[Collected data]
▶

(** X20.  A refresh of the witness list is announced only when the list
    has changed.  When the answer of the endpoint serialises as the value
    in the slot does, nothing is written to any socket; otherwise every
    open subscriber of the witness feed is written the update frame once,
    and nobody else anything.  The slot is read after the call: when a
    failover has cleared it in between, any answer counts as changed. *)
Theorem witness_refresh_announces_changes upstream s r sa :
  truthy (activeWitnesses (cache s))
    && (clock s - lastWitnessUpdate (cache s) <? witnessTTL) = false →
  callSteemAPI upstream "getActiveWitnesses" (VArr []) s = (Ok r, sa) →
  isArray r = true →
  List.NoDup (sub_witnesses (subscribers s)) →
  ∃ s1,
    getActiveWitnesses upstream s = (Ok r, s1)
    ∧ ∀ ws,
        sent (sockets s1 ws)
        = sent (sockets s ws)
            ++ (if negb (value_eqb (wire (activeWitnesses (cache sa))) (wire r))
                   && set_has ws (sub_witnesses (subscribers s))
                   && is_open (readyState (sockets s ws))
                then [witness_update r (clock sa)]
                else []).
Proof.
  intros Hexp Hcall Harr Hnd.
  pose proof (callSteemAPI_sessions upstream "getActiveWitnesses" (VArr []) s)
    as (Hsock & _ & Hsubs).
  rewrite Hcall in Hsock, Hsubs. cbn [snd] in Hsock, Hsubs.
  destruct r as [| | | | |xs|]; try discriminate Harr.
  unfold getActiveWitnesses.
  unfold mbind at 1 2. unfold M_bind at 1 2. unfold now, gets. cbv beta iota.
  rewrite Hexp. unfold try_catch. unfold mbind at 1. unfold M_bind at 1.
  rewrite Hcall. cbv beta iota.
  unfold mbind at 1 2 3 4 5. unfold M_bind at 1 2 3 4 5.
  unfold update_cache, update_errorStats, modify, gets. cbv beta iota.
  unfold mbind at 1. unfold M_bind at 1.
  match goal with
  | |- context [when ?b ?m ?st] => set (cond := b); set (s2 := st)
  end.
  assert (Hs2 : sockets s2 = sockets s) by exact Hsock.
  assert (Hb2 : subscribers s2 = subscribers s) by exact Hsubs.
  assert (Hc2 : clock s2 = clock sa) by reflexivity.
  destruct cond eqn:Econd; subst cond.
  - unfold when, timestamp, now. unfold mbind at 1 2. unfold M_bind at 1 2.
    unfold gets. cbv beta iota.
    destruct (broadcastToSubscribers_sockets FWitnesses
                (subscription_update "witnesses" (VArr xs)
                   (VStr (toISOString (clock s2)))) s2)
      as (s3 & Hrun & _ & _ & _ & _ & Hsent).
    unfold mret, M_ret at 1. rewrite Hrun. cbv beta iota.
    eexists. split; [reflexivity|]. intros ws.
    destruct (Hsent ws) as [_ Hs]. rewrite Hs2 in Hs.
    change (feed FWitnesses (subscribers s2)) with (sub_witnesses (subscribers s2)) in Hs.
    rewrite Hb2, Hc2 in Hs. rewrite Hs. f_equal.
    apply andb_true_iff in Econd as [_ Hne]. rewrite Hne. cbn [andb].
    unfold witness_update.
    destruct (set_has ws (sub_witnesses (subscribers s))) eqn:E.
    + apply set_has_In in E. rewrite (count_NoDup _ _ Hnd E).
      destruct (is_open (readyState (sockets s ws))); reflexivity.
    + assert (¬ In ws (sub_witnesses (subscribers s))) as Hnot.
      { intros Hin. apply set_has_In in Hin. congruence. }
      rewrite (count_notin _ _ Hnot).
      destruct (is_open (readyState (sockets s ws))); reflexivity.
  - unfold when. cbv beta iota. eexists. split; [reflexivity|]. intros ws.
    rewrite Hs2.
    destruct (negb (value_eqb (wire (activeWitnesses (cache sa))) (wire (VArr xs))))
      eqn:Hne; [|now rewrite app_nil_r].
    rewrite andb_true_r in Econd. apply Z.ltb_ge in Econd.
    first [rewrite Hb2 in Econd
          |cbn [subscribers set_errorStats set_cache] in Econd; rewrite Hsubs in Econd].
    destruct (sub_witnesses (subscribers s)) as [|x l] eqn:El.
    + cbn. now rewrite app_nil_r.
    + unfold set_size in Econd. cbn [length] in Econd. lia.
Qed.
Lemma missing_fields_none d :
  ClientStorage.missing_fields d = [] <->
  forall f, f ∈ ClientStorage.required -> truthy (field d f) = true.
Proof.
  unfold ClientStorage.missing_fields. split.
  - intros H f Hin. destruct (truthy (field d f)) eqn:T; [reflexivity|].
    assert (In f (List.filter (fun f => negb (truthy (field d f))) ClientStorage.required))
      as Hf by (apply filter_In; split; [apply list_elem_of_In, Hin | rewrite T; reflexivity]).
    rewrite H in Hf. inversion Hf.
  - intros H.
    destruct (List.filter _ ClientStorage.required) as [|f fs] eqn:F; [reflexivity|].
    assert (In f (f :: fs)) as Hin by (left; reflexivity).
    rewrite <- F in Hin. apply filter_In in Hin as [Hin Hf].
    rewrite (H f) in Hf by (apply list_elem_of_In, Hin). discriminate.
Qed.

(** Property X21. What the client store accepts. [validate] lets the data
    through exactly when the four required fields are truthy, the e-mail
    address (read as a string) consists of three non-empty runs of
    characters that are neither white space nor at signs, with an at sign
    after the first and a dot after the second, and the telephone number
    (read as a string) is a non-empty run of digits, white space and the
    characters [- + ( ) .]. *)
Theorem validate_accepts_exactly d :
  ClientStorage.validate d = None <->
  (forall f, f ∈ ClientStorage.required -> truthy (field d f) = true) /\
  ClientStorage.email_form (ToString (field d "email")) /\
  ClientStorage.phone_form (ToString (field d "phone")).
Proof.
  rewrite <- missing_fields_none, <- emailRegex_test_form, <- phoneRegex_test_form.
  unfold ClientStorage.validate.
  destruct (ClientStorage.missing_fields d) as [|f fs].
  - destruct (ClientStorage.emailRegex_test _); cbn [negb].
    + destruct (ClientStorage.phoneRegex_test _); cbn [negb].
      * split; [intros _; repeat split | reflexivity].
      * split; [discriminate | intros (_ & _ & H); discriminate H].
    + split; [discriminate | intros (_ & H & _); discriminate H].
  - split; [discriminate | intros (H & _); discriminate H].
Qed.

(** An instance. *)
Lemma validate_accepts_exactly_witness : ClientStorage.validate client_data = None.
Proof.
  apply (validate_accepts_exactly client_data). split; [|split].
  - intros f Hf. unfold ClientStorage.required in Hf.
    repeat (apply elem_of_cons in Hf as [->|Hf]; [reflexivity|]). inversion Hf.
  - exists "lee", "bolt", "kr". repeat split; discriminate.
  - split; [discriminate | reflexivity].
Defined.
(** * A shallow embedding of the ACO shader-compiler core and of the NIR
      divergence analysis, with the properties of their specification.

The development follows the sources: the IR classes of [aco_ir.h], the
occupancy computation that closes [live_var_analysis], the register
bounds of [register_allocation], the assembler ([emit_instruction],
[fix_branches], [emit_program]), the NIR divergence analysis
([visit_alu] ... [nir_divergence_analysis]), the spill-slot colouring
of [assign_spill_slots], the lowering of divergent boolean phis and the
driver entry point [aco_compile_shader].

Machine integers are [Z] with the wrap-around written out; C++ vectors
are lists; code that can run into undefined behaviour or an assertion
returns [option]. *)

From Stdlib Require Import ZArith List Bool Lia Arith PeanoNat.
Import ListNotations.

Local Open Scope Z_scope.

(** ** Machine integers *)

Definition u16 (x : Z) : Z := x mod 65536.
Definition u32 (x : Z) : Z := x mod 4294967296.
Definition u64 (x : Z) : Z := x mod 18446744073709551616.

(** [x << n] and [x | y] on [uint32_t]. *)
Definition shl32 (x n : Z) : Z := u32 (Z.shiftl x n).
Definition or32 (x y : Z) : Z := Z.lor x (u32 y).
Definition is_ws3 (c d e : ascii) : bool :=
  ((code c =? 225) && (code d =? 154) && (code e =? 128)
   || (code c =? 226) && (code d =? 128)
      && ((128 <=? code e) && (code e <=? 138)
          || (code e =? 168) || (code e =? 169) || (code e =? 175))
   || (code c =? 226) && (code d =? 129) && (code e =? 159)
   || (code c =? 227) && (code d =? 128) && (code e =? 128)
   || (code c =? 239) && (code d =? 187) && (code e =? 191))%nat.

(** [s.trimStart()] *)
Fixpoint trimStart (s : string) : string :=
  match s with
  | EmptyString => EmptyString
  | String c r =>
    if is_ws1 c then trimStart r
    else if negb (is_ws_lead c) then s
    else
      match r with
      | EmptyString => s
      | String d r' =>
        if is_ws2 c d then trimStart r'
        else
          match r' with
          | EmptyString => s
          | String e r'' => if is_ws3 c d e then trimStart r'' else s
          end
      end
  end.

(** [s.trim().length === 0] *)
Definition blank (s : string) : bool :=
  match trimStart s with
  | EmptyString => true
  | String _ _ => false
  end.

(** [s.trimEnd()]: what is left of [s] before its last run of white
    space. *)
Fixpoint trimEnd (s : string) : string :=
  if blank s then EmptyString
  else
    match s with
    | EmptyString => EmptyString
    | String c r => String c (trimEnd r)
    end.

(** [s.trim()] *)
Definition trim (s : string) : string := trimEnd (trimStart s).

Definition lower (c : ascii) : ascii :=
  if ((65 <=? code c) && (code c <=? 90))%nat then ascii_of_nat (code c + 32)
  else c.

(** [s.toLowerCase()] on the letters of ASCII; the other bytes are kept.
    The program compares the result with ASCII words only ([p], [pass],
    [f], [fail], [i], [ignore]).  Outside ASCII, JavaScript lowers a
    character to characters outside ASCII, but for the Kelvin sign, which
    becomes [k], a letter of none of these words: the comparison has the
    same outcome. *)
Fixpoint toLowerCase (s : string) : string :=
  match s with
  | EmptyString => EmptyString
  | String c r => String (lower c) (toLowerCase r)
  end.

(** [s.split("\n")] *)
Fixpoint split_lines (s : string) : list string :=
  match s with
  | EmptyString => [EmptyString]
  | String c r =>
    if (code c =? 10)%nat then EmptyString :: split_lines r
    else
      match split_lines r with
      | line :: lines => String c line :: lines
      | [] => [String c EmptyString]
      end
  end.

(** ** Data model *)

Record BisectOptions := mkOptions {
  testCommand : string;
  itemsFile : string;
  nextStateCommand : option string
}.

Inductive TestResult := PASS | FAIL | IGNORE.

Definition TestResult_eqb (a b : TestResult) : bool :=
  match a, b with
  | PASS, PASS | FAIL, FAIL | IGNORE, IGNORE => true
  | _, _ => false
  end.

(** The local variables of [bisect] and the two logs of the world. *)
Record State := mkState {
  left : Z;
  right : Z;
  lastGoodIndex : Z;
  firstBadIndex : Z;
  ignoredItems : list Z;
  prompts : list (Z * TestResult);
  spawned : list string
}.

Definition Oracle := nat -> Z -> TestResult.

(** [items[i]] *)
Definition item_at (items : list string) (i : Z) : option string :=
  if i <? 0 then None else nth_error items (Z.to_nat i).

(** The values [lo, lo + 1, ..., hi - 1] of the variable of a counting
    [for] loop. *)
Definition zrange (lo hi : Z) : list Z :=
  map (fun k => lo + Z.of_nat k) (seq 0 (Z.to_nat (hi - lo))).

(** ** The functions around the search loop

    These are the same in the two variants. *)



(** The files that can be read, by name, with their text. *)
Definition Files := string -> option string.

(** [loadItems]: [None] is [Deno.exit(1)] after a failed read. *)
Definition loadItems (files : Files) (filename : string)
    : option (list string) :=
  match files filename with
  | Some text => Some (filter (fun line => negb (blank line)) (split_lines text))
  | None => None
  end.

(** The [switch] of [confirmResult] on one answer to [prompt] (a string,
    or null): the verdict returned, or [None] for the message about an
    invalid input. *)
Definition recognize (answer : option string) : option TestResult :=
  match answer with
  | None => None
  | Some text =>
    let input := trim (toLowerCase text) in
    if (input =? "p")%string || (input =? "pass")%string then Some PASS
    else if (input =? "f")%string || (input =? "fail")%string then Some FAIL
    else if (input =? "i")%string || (input =? "ignore")%string
    then Some IGNORE
    else None
  end.

(** [confirmResult] on the answers the user is going to give: the verdict
    and the answers left, or [None] when the answers run out with the
    prompt still open. *)
Fixpoint confirm_answers (answers : list (option string))
    : option (TestResult * list (option string)) :=
  match answers with
  | [] => None
  | answer :: rest =>
    match recognize answer with
    | Some result => Some (result, rest)
    | None => confirm_answers rest
    end
  end.


Definition spaces (n : nat) : string := string_repeat " " n.

(** The words [confirmResult] accepts, with their verdicts. *)
Definition verdict_words : list (string * TestResult) :=
  [ ("p", PASS); ("pass", PASS); ("f", FAIL); ("fail", FAIL);
    ("i", IGNORE); ("ignore", IGNORE) ]%string.

Definition newline_free (s : string) : Prop :=
  ~ In (ascii_of_nat 10) (list_ascii_of_string s).

(** ** The binary engine of [main.ts] *)

Module Binary.

Record State := mkState {
  left : Z;
  right : Z;
  lastGoodIndex : Z;
  firstBadIndex : Z;
  prompts : list (Z * bool);
  spawned : list string
}.

(** The answer to [confirm]. *)
Definition Oracle := nat -> Z -> bool.

Section Loop.
Variable options : BisectOptions.
Variable items : list string.
Variable oracle : Oracle.

Definition runCommand (command : string) (item : option string)
    (st : State) : State :=
  let finalCommand :=
    if truthy item then replace command "@i" (show_item item)
    else command in
  mkState (left st) (right st) (lastGoodIndex st) (firstBadIndex st)
    (prompts st) (spawned st ++ [finalCommand]).

Definition confirmResult (index : Z) (st : State) : bool * State :=
  let passed := oracle (List.length (prompts st)) index in
  (passed,
   mkState (left st) (right st) (lastGoodIndex st) (firstBadIndex st)
     (prompts st ++ [(index, passed)]) (spawned st)).

(** The body of [while (left <= right)]. *)
Definition loop_body (st : State) : State :=
  let mid := (left st + right st) / 2 in
  let currentItem := item_at items mid in
  let st :=
    if truthy (nextStateCommand options) then
      runCommand (show_item (nextStateCommand options)) currentItem st
    else st in
  let st := runCommand (testCommand options) None st in
  let (passed, st) := confirmResult mid st in
  if passed then
    mkState (mid + 1) (right st) mid (firstBadIndex st)
      (prompts st) (spawned st)
  else
    mkState (left st) (mid - 1) (lastGoodIndex st) mid
      (prompts st) (spawned st).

◀

Work through the entries, filtering for the string "Import", and copy each line that holds it.

#### Answer for this exercise:
From Stdlib Require Import ZArith List Bool Lia Arith PeanoNat.
Import ListNotations.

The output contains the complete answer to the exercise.